I’m sure other office supplies will find their way into this box over time.

Anyway, this bit of cat advertising turned up recently and I snatched it, along with a cute little box that was made to sell spools of thread which now houses binder clips on my desk.

Pams-Pictorama.com collection.

Today we boast this proper Victorian Mrs. Kitty who is both sporting and advertising eye glasses – fine steel specs according to the back of the card. These were available with Blue and Bronzed Colored Frames…Filled and Sterling Silver Filled Noses. Strangely the actual advertising on the back was printed and with only a rough approximation of the cat outline and therefore words are cut off in places. However, we can also make out that you could have beautiful styles of lorgnettes in shell and (probably?) celluloid.

Casually executed advertising copy on the back of the card.

She is wearing a locket in the fashion I opined on in a recent photo post, she models an out-sized hat in the style of the day, and of course she is bespectacled. (The photo locket post was the recent one which can be found here.)

As it happens, I was shopping for eyeglass frames yesterday so I pulled this card out of the pile from the recent haul. During quarantine the rimless frame glass I have worn for several years began to loosen, started sitting crooked on my face, and I began to fear that they would truly come a cropper while the world was closed down. I do have a spare pair, but they are behind one prescription – the lenses for my eyeglasses are very expensive and those frames aging, therefore right now these glasses and a pair of sunglasses are the only current ones I have. (Some of you might remember my sad tale of woe concerning losing these eyeglasses during a trip for work to California. It can be found here. You would think I would have learned my lesson!)

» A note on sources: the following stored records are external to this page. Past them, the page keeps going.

(** * The streaming console of the OCR front end

    A shallow embedding of [CenterClient] (the client page of
    [app/center/[centerId]]): the two handlers [runAnalyze] and [runExport],
    the server-sent-event loop both of them run over the response body, and the
    React state they update ([logs], [response], [finalLinks], [error] and the
    ref [streamingReceivedRef]).

    Text is a [string] of bytes (the UTF-8 encoding of the JavaScript string);
    a JSON value is a [JValue]; [undefined] is [None].  The engine's built-ins
    that the handlers call ([JSON.parse], [String], [JSON.stringify] and
    [Date.prototype.toLocaleTimeString]) are Variables of the sections below,
    so every general statement holds whatever they return; [Sample] gives an
    executable instance on which the scenarios are run.

    A handler gives way at each [await], and the two buttons do not lock each
    other out, so a session of [runAnalyze] and one of [runExport] can be open
    at the same time.  [runAnalyze] and [runExport] below are a run of a
    handler on its own; [Lifetime] has the steps a run is made of, which
    statements about what holds at every moment are written in. *)

From Stdlib Require Import String Ascii List Bool Arith Lia QArith DecimalString.
From Stdlib Require Import ZArith Permutation.
Import ListNotations.
Close Scope Q_scope.
Open Scope nat_scope.
Open Scope string_scope.
Open Scope list_scope.

(** ** Text: the string methods the handlers use *)

Module Text.

(** The line feed and the double quote, which a literal cannot hold. *)
Definition LF : string := String (ascii_of_nat 10) "".
Definition DQ : string := String (ascii_of_nat 34) "".

Definition bytes (codes : list nat) : string :=
  fold_right (fun n s => String (ascii_of_nat n) s) "" codes.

My specs – not so different from Kitty’s. Hard to see the smashed bit here, right side.

One of my very first forays into the post-quarantine world was to the East Village, to have these frames tightened. When they started this delicate manuever the guy on duty warned me about the possibility of the lenses breaking – tighten at your own risk. They managed to do it successfully but, alas, I noticed the other day that they are starting to shatter near where the screws are, so back downtown we went to begin the cycle of purchasing frames and updating prescriptions.

I purchase my eyeglasses from a shop in the East Village, Anthony Aiden Opticians, which came highly recommended by someone, cannot remember who now, on the basis of the execution of the lens measuring and fitting to be especially thoughtfully done. Having once, a long time ago, strayed and purchased a pair of glasses with my graduated prescription elsewhere I learned my lesson and never tried that again. Yes, you pay a premium for quality, but seeing is important and we are talking about something you wear on your face everyday. (Zoom presents its own challenges for the eye glass dependent. I have trouble finding a viewing range where I can both read notes and see participants. I could be wrong but it doesn’t seem worth adjusting my prescription for although I will ask the eye doc when I see him.)

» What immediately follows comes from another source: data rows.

Definition handleSelectAll : M State unit :=
  st <- get ;;
  if (List.length (selectedIds st) =? List.length (requests st))%nat
  then setSelectedIds (fun _ => [])
  else setSelectedIds (fun _ => map id (requests st)).

Definition isOverdue (clock : Z) (dateString : string) : bool :=
  let requestDate := new_Date_string Date_parse dateString in
  let now := new_Date_now clock in
  let daysDiff :=
    div (sub (getTime now) (getTime requestDate))
        (num (1000 * 60 * 60 * 24)) in
  gt daysDiff (num 7).

(** *** What the component renders *)

Record Row : Type := {
  row_request : ReceivedRequest;
  row_overdue : bool;
  row_checked : bool
}.

Record BulkActions : Type := {
  select_all_checked : bool;
  selected_count : nat;
  buttons_disabled : bool
}.

Record Page : Type := {
  error_banner : option string;
  overdue_modal : option (list ReceivedRequest);
  bulk_actions : option BulkActions;
  rows : list Row
}.

Inductive View : Type :=
| Loading
| Rendered (p : Page).

(** The component body after the hooks, rendered when the clock reads
    [clock]. *)
Definition render (clock : Z) (st : State) : View :=
  if loading st then Loading
  else Rendered {|
    error_banner := if truthy (error st) then Some (error st) else None;
    overdue_modal :=
      if showOverdueAlert st then Some (overdueRequests st) else None;
    bulk_actions :=
      if (0 <? List.length (requests st))%nat
      then Some {|
        select_all_checked :=
          (List.length (selectedIds st) =? List.length (requests st))%nat;
        selected_count := List.length (selectedIds st);
        buttons_disabled := (List.length (selectedIds st) =? 0)%nat |}
      else None;
    rows :=
      map (fun request => {|
             row_request := request;
             row_overdue := isOverdue clock (created_at request);
             row_checked := includes (selectedIds st) (id request) |})
          (requests st)
  |}.

(** *** Events *)

(** What can happen to the mounted component, with what the handler is
    answered while it runs. *)
Inductive Event : Type :=
| Mounted (clock : Z) (res : Result (list ReceivedRequest))
| ProcessClicked (id : Z) (action : Action) (posted : Result unit)
                 (clock : Z) (res : Result (list ReceivedRequest))
| BulkClicked (action : Action) (confirmed : bool)
              (posted : Result BulkResults)
              (clock : Z) (res : Result (list ReceivedRequest))
| CheckboxChanged (id : Z)
| SelectAllChanged
| OverdueAlertClosed
| BackToDashboardClicked
| LogoutClicked.

Definition handle (ev : Event) : M State unit :=
  match ev with
  | Mounted clock res => fetchRequests clock res
  | ProcessClicked id action posted clock res =>
      handleProcessRequest id action posted clock res
  | BulkClicked action confirmed posted clock res =>
      handleBulkProcess action confirmed posted clock res
  | CheckboxChanged id => handleCheckboxChange id
  | SelectAllChanged => handleSelectAll
  | OverdueAlertClosed => setShowOverdueAlert false
  | BackToDashboardClicked => emit (Navigate "/dashboard")
  | LogoutClicked => emit Logout
  end.

End Component.

End RequestsReceived.

(** ** The dashboard view *)

Module Dashboard.
Import JS Http.
Local Open Scope string_scope.
Local Open Scope handler_scope.

Record Balance : Type := {
  companyName : string;
  carbonBalance : Number;
  cashBalance : Number
}.

Module Company.
Record t : Type := {
  id : Z;
  name : string
}.
End Company.

Record Recipient : Type := { name : string }.

Record Request : Type := {
  id : Z;
  recipientId : Z;
  type : string;
  price : Number;
  quantity : Number;
  reason : string;
  status : string;
  created_at : string;
  recipient : Recipient
}.

(** The form's fields, all strings. *)
Module FormData.
Record t : Type := {
  recipientId : string;
  type : string;
  price : string;
  quantity : string;
  reason : string
}.
End FormData.

Definition emptyForm : FormData.t := {|
  FormData.recipientId := "";
  FormData.type := "BUY";
  FormData.price := "";
  FormData.quantity := "";
  FormData.reason := ""
|}.

Record State : Type := {
  balance : option Balance;
  requests : list Request;
  companies : list Company.t;
  loading : bool;
  error : string;
  showRequestForm : bool;
  editingRequest : option Request;
  formData : FormData.t
}.

Definition initial : State := {|
  balance := None;
  requests := [];
  companies := [];
  loading := true;
  error := "";
  showRequestForm := false;
  editingRequest := None;
  formData := emptyForm
|}.

Definition setBalance (v : option Balance) : M State unit :=
  modify (fun s => {| balance := v; requests := requests s;
                      companies := companies s; loading := loading s;
                      error := error s; showRequestForm := showRequestForm s;
                      editingRequest := editingRequest s;
                      formData := formData s |}).

Definition setRequests (v : list Request) : M State unit :=
  modify (fun s => {| balance := balance s; requests := v;
                      companies := companies s; loading := loading s;
                      error := error s; showRequestForm := showRequestForm s;
                      editingRequest := editingRequest s;
                      formData := formData s |}).

Definition setCompanies (v : list Company.t) : M State unit :=
  modify (fun s => {| balance := balance s; requests := requests s;
                      companies := v; loading := loading s;
                      error := error s; showRequestForm := showRequestForm s;
                      editingRequest := editingRequest s;
                      formData := formData s |}).

Definition setLoading (v : bool) : M State unit :=
  modify (fun s => {| balance := balance s; requests := requests s;
                      companies := companies s; loading := v;
                      error := error s; showRequestForm := showRequestForm s;
                      editingRequest := editingRequest s;
                      formData := formData s |}).

Definition setError (v : string) : M State unit :=
  modify (fun s => {| balance := balance s; requests := requests s;
                      companies := companies s; loading := loading s;
                      error := v; showRequestForm := showRequestForm s;
                      editingRequest := editingRequest s;
                      formData := formData s |}).

Definition setShowRequestForm (v : bool) : M State unit :=
  modify (fun s => {| balance := balance s; requests := requests s;
                      companies := companies s; loading := loading s;
                      error := error s; showRequestForm := v;
                      editingRequest := editingRequest s;
                      formData := formData s |}).

Definition setEditingRequest (v : option Request) : M State unit :=
  modify (fun s => {| balance := balance s; requests := requests s;
                      companies := companies s; loading := loading s;
                      error := error s; showRequestForm := showRequestForm s;
                      editingRequest := v;
                      formData := formData s |}).

Definition setFormData (v : FormData.t) : M State unit :=
  modify (fun s => {| balance := balance s; requests := requests s;
                      companies := companies s; loading := loading s;
                      error := error s; showRequestForm := showRequestForm s;
                      editingRequest := editingRequest s;
                      formData := v |}).

(** The answers to the three calls of [fetchData], and the order in which
    they arrive. *)
Record Answers : Type := {
  balanceRes : Result Balance;
  requestsRes : Result (list Request);
  companiesRes : Result (list Company.t);
  settled : list nat
}.

Section Component.

(** The engine's [parseInt], [parseFloat] and Number::toString. *)
Variable parseInt : string -> Number.
Variable parseFloat : string -> Number.
Variable toString : Number -> string.

(** [fetchData] up to its [await]: the three calls are issued before any
    answer is looked at. *)
Definition fetchData_begin : M State unit :=
  setLoading true ;;
  emit (Http (api_get "/company/balance")) ;;
  emit (Http (api_get "/requests/made")) ;;
  emit (Http (api_get "/company/list")).

Definition fetchData_resume (a : Answers) : M State unit :=
  match Promise_all (settled a) (balanceRes a) (requestsRes a) (companiesRes a)
  with
  | Resolved (balanceData, requestsData, companiesData) =>
      setBalance (Some balanceData) ;;
      setRequests requestsData ;;
      setCompanies companiesData ;;
      setError ""
  | Rejected err =>
      setError (or_else (response_data_message err) "Failed to fetch data")
  end ;;
  setLoading false.

Definition fetchData (a : Answers) : M State unit :=
  fetchData_begin ;; fetchData_resume a.

Definition resetForm : M State unit :=
  setFormData emptyForm ;;
  setEditingRequest None ;;
  setShowRequestForm false.

(** The body both submit handlers build from the form. *)
Definition requestBody (f : FormData.t) : Body :=
  RequestBody (parseInt (FormData.recipientId f))
              (FormData.type f)
              (parseFloat (FormData.price f))
              (parseFloat (FormData.quantity f))
              (FormData.reason f).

Yesterday I discovered that Anthony Aiden Opticians had made it through the quarantine period by doing individual appointments, something to remember for the future although I think I would have been loathe to take the trip on the subway at the time.

Photo of their establishment pulled off Google.

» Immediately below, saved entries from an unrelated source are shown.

(** * Project PEAK: relay protocol, packet codec and dashboard counters

    Shallow embedding of
    - the packet creation and packet handling code of
      [3-Feb-Demo/README.md], section 8.C (Python);
    - the [updateSignalStats] function of the static dashboard
      ([api/static/app.js] and its sibling revision);
    - the [SignalStats] component of
      [WEB-VIEW/src/components/SignalStats.tsx];
    - the signal list, the event handlers and the polling of the static
      dashboard, the per-type counts of its chart, and the type filter of
      the React application.

    The packet codec and the controller ingest are not part of the
    sources; where a statement needs them they are modelled from the
    specification and marked as such. *)

From Stdlib Require Import ZArith List String DecimalString Lia Bool.
From Stdlib Require Import Permutation Sorted.
From stdpp Require Import base gmap sets.
From stdpp Require Import strings.
Import ListNotations.

(** ** The relay engine ([3-Feb-Demo/README.md], section 8.C) *)

Module Relay.
Local Open Scope Z_scope.

(** "Position Data: latitude, longitude, altitude". *)
Record Position := mkPosition {
  latitude : Z;
  longitude : Z;
  altitude : Z }.

(** The packet dictionary, key by key.  Python integers are unbounded,
    hence [Z]; the byte strings are lists of 8-bit values. *)
Record Packet := mkPacket {
  protocol_version : Z;
  packet_id : Z;
  source_node_id : Z;
  dest_node_id : Z;
  timestamp : Z;
  position_data : Position;
  signal_type : Z;
  signal_strength : Z;
  protocol : Z;
  signal_info_length : Z;
  signal_info : list Z;
  strength_over_time_length : Z;
  strength_over_time : list Z;
  speed_direction : Z;
  packet_life_counter : Z;
  checksum : Z }.
(** The rows of a record are those of its entries, in order; the first
    entry that cannot be rendered decides the exception. *)
Lemma build_rows_app (pre post : dict) :
  build_rows_from_metadata (pre ++ post)%list =
  match build_rows_from_metadata pre with
  | Raise e => Raise e
  | Ok before =>
      match build_rows_from_metadata post with
      | Raise e => Raise e
      | Ok after => Ok (before ++ after)%list
      end
  end.
Proof.
  induction pre as [| [prop items] rest IH]; cbn [app build_rows_from_metadata].
  - now destruct (build_rows_from_metadata post).
  - destruct (Str.mem prop SKIP_PROPERTIES); [exact IH |].
    destruct (render_items prop items) as [text | e]; [| reflexivity].
    rewrite IH.
    destruct (build_rows_from_metadata rest) as [before | e]; [| reflexivity].
    now destruct (build_rows_from_metadata post).
Qed.

(** C5: in compact mode a [license] text longer than 79 characters is
    rendered as its first 79 characters followed by the fixed hint
    ("... (use -p license to see full license)", with its style tags); a
    text of at most 79 characters is rendered unchanged.  In the table of
    any record that has the [license] entry, whatever the entries before
    and after it, this text is the second cell of the License row, which
    stands between the rows of the entries before and those of the entries
    after. *)
Theorem license_truncation (s : string) :
  (79 < String.length s ->
   render_items "license" (VStr s) =
   Ok (Str.slice_to 79 s
       ++ "... <comment>(use <info>-p license</info> to see full license)</comment>")
   /\ String.length (Str.slice_to 79 s) = 79
   /\ String.prefix (Str.slice_to 79 s) s = true)
  /\ (String.length s <= 79 -> render_items "license" (VStr s) = Ok s)
  /\ (forall (pre post : dict) (text : string),
      render_items "license" (VStr s) = Ok text ->
      build_rows_from_metadata (List.app pre (("license", VStr s) :: post)) =
      match build_rows_from_metadata pre with
      | Raise e => Raise e
      | Ok before =>
          match build_rows_from_metadata post with
          | Raise e => Raise e
          | Ok after =>
              Ok (List.app before
                    (["<info>License</>"; " : <b>" ++ text ++ "</>"] :: after))
          end
      end).
Proof.
  assert (Hr := render_items_long "license" s eq_refl eq_refl).
  change MAX_DISPLAY_LINE_LENGTH with 79 in Hr.
  split; [| split].
  - intros Hlong. repeat split.
    + rewrite Hr. apply Nat.ltb_lt in Hlong. now rewrite Hlong.
    + apply slice_to_length. lia.
    + apply slice_to_prefix.
  - intros Hle. rewrite Hr.
    destruct (79 <? String.length s)%nat eqn:E; [| reflexivity].
    apply Nat.ltb_lt in E. lia.
  - intros pre post text Htext. rewrite build_rows_app.
    destruct (build_rows_from_metadata pre) as [before | e]; [| reflexivity].
    change (build_rows_from_metadata (("license", VStr s) :: post))
      with (match render_items "license" (VStr s) with
            | Raise e => Raise e
            | Ok items' =>
                match build_rows_from_metadata post with
                | Raise e => Raise e
                | Ok rows =>
                    Ok (["<info>" ++ prettify "license" ++ "</>";
                         " : <b>" ++ items' ++ "</>"] :: rows)
                end
            end).
    rewrite Htext.
    now destruct (build_rows_from_metadata post).
Qed.

Lemma license_truncation_witness :
  let long := "Permission is hereby granted, free of charge, to any person obtaining a copy of this software" in
  let cut := "Permission is hereby granted, free of charge, to any person obtaining a copy of... <comment>(use <info>-p license</info> to see full license)</comment>" in
  (render_items "license" (VStr long) = Ok cut
   /\ render_items "license" (VStr "MIT") = Ok "MIT")
  /\ build_rows_from_metadata
       [("name", VStr "test-package-1"); ("version", VStr "1.2.3");
        ("summary", VStr "this is a test package");
        ("license", VStr long);
        ("author", VStr "testauthor")] =
     Ok [["<info>Name</>"; " : <b>test-package-1</>"];
         ["<info>Version</>"; " : <b>1.2.3</>"];
         ["<info>License</>"; " : <b>" ++ cut ++ "</>"];
         ["<info>Author</>"; " : <b>testauthor</>"]].
Proof.
  intros long cut.
  assert (Hcut : render_items "license" (VStr long) = Ok cut).
  { apply (proj1 (license_truncation long)). vm_compute. lia. }
  split; [split |].
  - exact Hcut.
  - apply (proj1 (proj2 (license_truncation "MIT"))). vm_compute. lia.
  - exact (proj2 (proj2 (license_truncation long))
                 [("name", VStr "test-package-1"); ("version", VStr "1.2.3");
                  ("summary", VStr "this is a test package")]
                 [("author", VStr "testauthor")] cut Hcut).
Defined.
(** C6. The listing of a category answers 200 with all the questions of
    the category, in ascending order of id and not cut into pages, and with
    their count; when the category has no question the answer is still a
    success, with an empty list, whereas the global listing answers 404
    when its page is empty. *)
Theorem get_questions_of_category_all (request : Request) (cat_id : Z) (w : World) :
  healthy w ->
  let matching :=
    Question.sort_by_id (filter (Query.category_is cat_id) (questions w)) in
  fst (respond (get_questions_of_category request cat_id) w) =
  (category_body cat_id (map Question.format matching) (len matching), 200) /\
  ascending matching /\
  Permutation (filter (Query.category_is cat_id) (questions w)) matching /\
  (forall q, In q matching <->
             In q (questions w) /\ Question.category q = Some cat_id) /\
  ((forall q, In q (questions w) -> Question.category q <> Some cat_id) ->
   fst (respond (get_questions_of_category request cat_id) w) =
   (category_body cat_id [] 0, 200)) /\
  (page_of (args_get_page request 1)
     (map Question.format (Question.sort_by_id (questions w))) = [] ->
   fst (respond (get_questions request) w) = not_found).
Proof.
  intros Hw matching.
  assert (Hrun : fst (respond (get_questions_of_category request cat_id) w) =
                 (category_body cat_id (map Question.format matching) (len matching), 200)).
  { unfold respond.
    rewrite get_questions_of_category_run by now apply healthy_hd.
    reflexivity. }
  assert (Hin : forall q, In q matching <->
                  In q (questions w) /\ Question.category q = Some cat_id).
  { intros q. unfold matching.
    now rewrite sort_by_id_In, filter_In, category_is_spec. }
  repeat split.
  - exact Hrun.
  - apply sort_by_id_ascending.
  - apply sort_by_id_perm.
  - now apply Hin.
  - now apply Hin.
  - now apply Hin.
  - intros Hnone. rewrite Hrun.
    destruct matching as [| q l] eqn:Hm; [reflexivity |].
    exfalso. destruct (proj1 (Hin q) (or_introl eq_refl)) as [Hq Hc].
    exact (Hnone q Hq Hc).
  - intros He. now rewrite get_questions_404.
Qed.
(** * Configuration validator: a shallow embedding of [scripts/validate-devcontainers.py]

    The development follows the script function by function.  Python values
    that come out of [json.load] are the inductive type [json]; a Python
    [dict] is an association list in insertion order; a Python [str] is a
    [string] whose characters stand for code points (the case conversion
    [upper] and the white-space test cover the ASCII range).  A call that can
    raise returns a [result]; the driver, which reads files, prints and
    exits, runs in a small state-and-exception monad over the process state
    (a clock of environment observations and the lines printed so far). *)

From Stdlib Require Import List String Ascii ZArith Lia Bool Arith PeanoNat Floats.
From Stdlib Require Import Numbers.DecimalString Sorting.Sorted.
From Stdlib Require Structures.OrderedTypeEx.
Import ListNotations.

Set Warnings "-register-all".

Local Open Scope string_scope.
Local Open Scope list_scope.

(** ** Text *)

Definition chr (n : nat) : string := String (ascii_of_nat n) EmptyString.

(** The double quote, the line feed and the escape character. *)
Definition dq : string := chr 34.
Definition nl : string := chr 10.
Definition esc : string := chr 27.

(** An f-string: the concatenation of its pieces. *)
Definition fstr (pieces : list string) : string := String.concat "" pieces.

(** [s * n] on a string. *)
Fixpoint str_repeat (s : string) (n : nat) : string :=
  match n with
  | O => ""
  | S n' => (s ++ str_repeat s n')%string
  end.

(** [needle in hay] on two strings. *)
Fixpoint str_in (needle hay : string) : bool :=
  if String.prefix needle hay then true
  else match hay with
       | EmptyString => false
       | String _ rest => str_in needle rest
       end.

(** [s[:n]]. *)
Definition str_take (n : nat) (s : string) : string := String.substring 0 n s.

(** [c.isspace()] for an ASCII character: tab, line feed, vertical tab, form
    feed, carriage return, the four separators 28..31 and the space. *)
Definition py_isspace (c : ascii) : bool :=
  let n := nat_of_ascii c in
  (((9 <=? n) && (n <=? 13)) || ((28 <=? n) && (n <=? 32)))%nat.

Fixpoint lstrip (s : string) : string :=
  match s with
  | EmptyString => EmptyString
  | String c rest => if py_isspace c then lstrip rest else s
  end.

It is a small store, just east of St. Mark’s Place. When we arrived they were too crowded and asked us to return in a bit. We complied by having lunch, somewhat precariously perched at a table outside of the B&H Dairy (where a stern but friendly woman with an Eastern European accent oversaw the delivery and consumption of our food), and wandered back after.

B&H from the inside, back in the days of indoor dining.

Trying on eyeglass frames with a mask on was interesting of course. Once I had a few finalists for Kim to help choose from, I unmasked. They also measured my eyes without a mask – their request. I believe the gentleman who waited on me was the owner – Mr. Aiden himself? I purchased gray plastic and metal frames. My long buying and prescription history was on file and I was able to order lenses for my sunglasses as well.

I have an appointment with my eye doc in about ten days and now am just babying my glasses along until I can have the prescription called in and lenses ordered. Hopefully I can be back in business, fully eyeglass-ed up within a month, all ready for whatever fall and winter brings.

Bathing Beauties

Pam’s Pictorama Photo Post: Today’s post focuses on a small bevy of beach beauties all originating from a single album. If I understand correctly, although found in the Midwest, these photos were probably taken in New London, Connecticut. Fastidious Pictorama readers may remember that I graduated from Connecticut College, located in New London (a post about that can be found by clicking here on Train tracking), and therefore these images strike a particular cord of memory of the beaches there.

As college students we did occasionally find our way to the beaches of New London and the surrounding areas. However, given that I returned home to the Jersey shore for the months of June, July and August, I tended to be in New London off season and have no memory of having been swimming there, nor do I think I ever even wore a bathing suit while there. I do have a very fond memory of being at Harkness beach late one night in the snow however. There is a boardwalk sort of arcade. It was very beautiful and I remember regretting that I never had seen it in season.

At the time of these photos New London was still largely an enclave of some wealth and privilege. The college was already there, attracting the more Bohemian young women of a moneyed class. As I have written previously, for a variety of reasons the town has mostly fallen on hard times, a cycle of struggling and failing to achieve urban renewal. However, there is an area near the water where the old mansions still exist and the shoreline is largely beautiful, if somewhat marred now by industry.

Given the singularly female focus of these photos I wonder if they were attending the college which was at that time, a single sex all-women’s school, although for them, like me, this would be out of season. Or perhaps at least they were chums from school there.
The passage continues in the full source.